In both cases, there was a clear and sudden change in attitude on the police’s part… every bit as clear and sudden as Cyrus Engerer’s simultaneous change of political allegiance. I would almost demand an explanation, were the explanation not already so blatantly staring us all in the face.
These facts strongly suggest that there are elements within the police force which do perceive their job as an extension of their preferred political party’s strategy group, and enact their remit accordingly. And apart from making an open mockery of the separation of powers, with serious consequences for democracy – how can a police force be trusted, if it is not independent of party politics? – there are repercussions on the administration of justice as a whole.

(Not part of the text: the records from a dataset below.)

Inductive order_step : orderModel -> orderModel -> Prop :=
  | step_approve m b :
      om_Status m = OrderStatusPending ->
      order_step m (with_status OrderStatusApproved b m)
  | step_decline m b :
      om_Status m = OrderStatusPending \/ om_Status m = OrderStatusApproved ->
      order_step m (with_status OrderStatusDeclined b m)
  | step_cancel m :
      active m -> order_step m (with_canceled m).

(** A fill of [n] portions; the last one finishes the order. *)
Definition filled (n : Z) (m : orderModel) : orderModel :=
  if om_RemainingPortions m - n =? 0 then with_done m
  else with_remaining (om_RemainingPortions m - n) false m.

(** ** Placement *)

Definition initial (m : orderModel) : Prop :=
  om_IsDone m = false /\ om_RemainingPortions m = om_Quantity m /\
  0 < om_Quantity m < 2 ^ 31 /\
  (om_Status m = OrderStatusPending \/ om_Status m = OrderStatusApproved \/
   om_Status m = OrderStatusDeclined).

(** An order to sell commits shares that the user holds free. *)
Definition covered (is_forex : Z -> bool) (os : gmap Z orderModel) (m : orderModel) : Prop :=
  om_Direction m = OrderDirectionSell -> om_Status m <> OrderStatusDeclined ->
  is_forex (om_ListingID m) = false ->
  om_Quantity m <= net_of (om_UserID m) (om_ListingID m) os.

Section machine.
(** Which listings are currency pairs: their holdings are bank accounts. *)
Context (is_forex : Z -> bool).

Inductive market_step : mstate -> mstate -> Prop :=
  | market_row os ts id m m' :
      os !! id = Some m -> order_step m m' -> market_step (os, ts) (<[id := m']> os, ts)
  | market_fill os ts id m n c t :
      os !! id = Some m -> om_Status m = OrderStatusApproved -> om_IsDone m = false ->
      0 < n <= om_RemainingPortions m ->
      (is_forex (om_ListingID m) = true -> n = om_Quantity m) ->
      market_step (os, ts)
        (<[id := filled n m]> os, ts ++ [mkOrderTransactionModel id n c t])
  | market_create os ts id m :
      os !! id = None -> initial m -> covered is_forex os m ->
      market_step (os, ts) (<[id := m]> os, ts).

Definition evolves (d d' : DB) : Prop := rtc market_step (view d) (view d').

Faced with the conclusions of the Manche’ inquiry, one has to also wonder whether Cyrus Engerer would have been arrested at all, had he not actually jumped political ship when he did (and in a sense cut himself off from the ‘protection’ of the PN). Would the matter even have come to trial? Or would a serious crime have been ignored (as it was studiously ignored before July 15 2011) because it involved a political personality of one party but not the other?
Same goes for Chris Engerer’s drug bust. Would the police have continued turning a blind eye to that particular situation indefinitely, had his son not taken an unrelated political decision that set political alarm bells ringing in the Floriana depot?
We will probably never know, but what we do know about these and other cases is more than enough to warrant a proper, thorough independent investigation of the police and its apparent links with political parties. After all, common citizens find themselves under investigation for far less.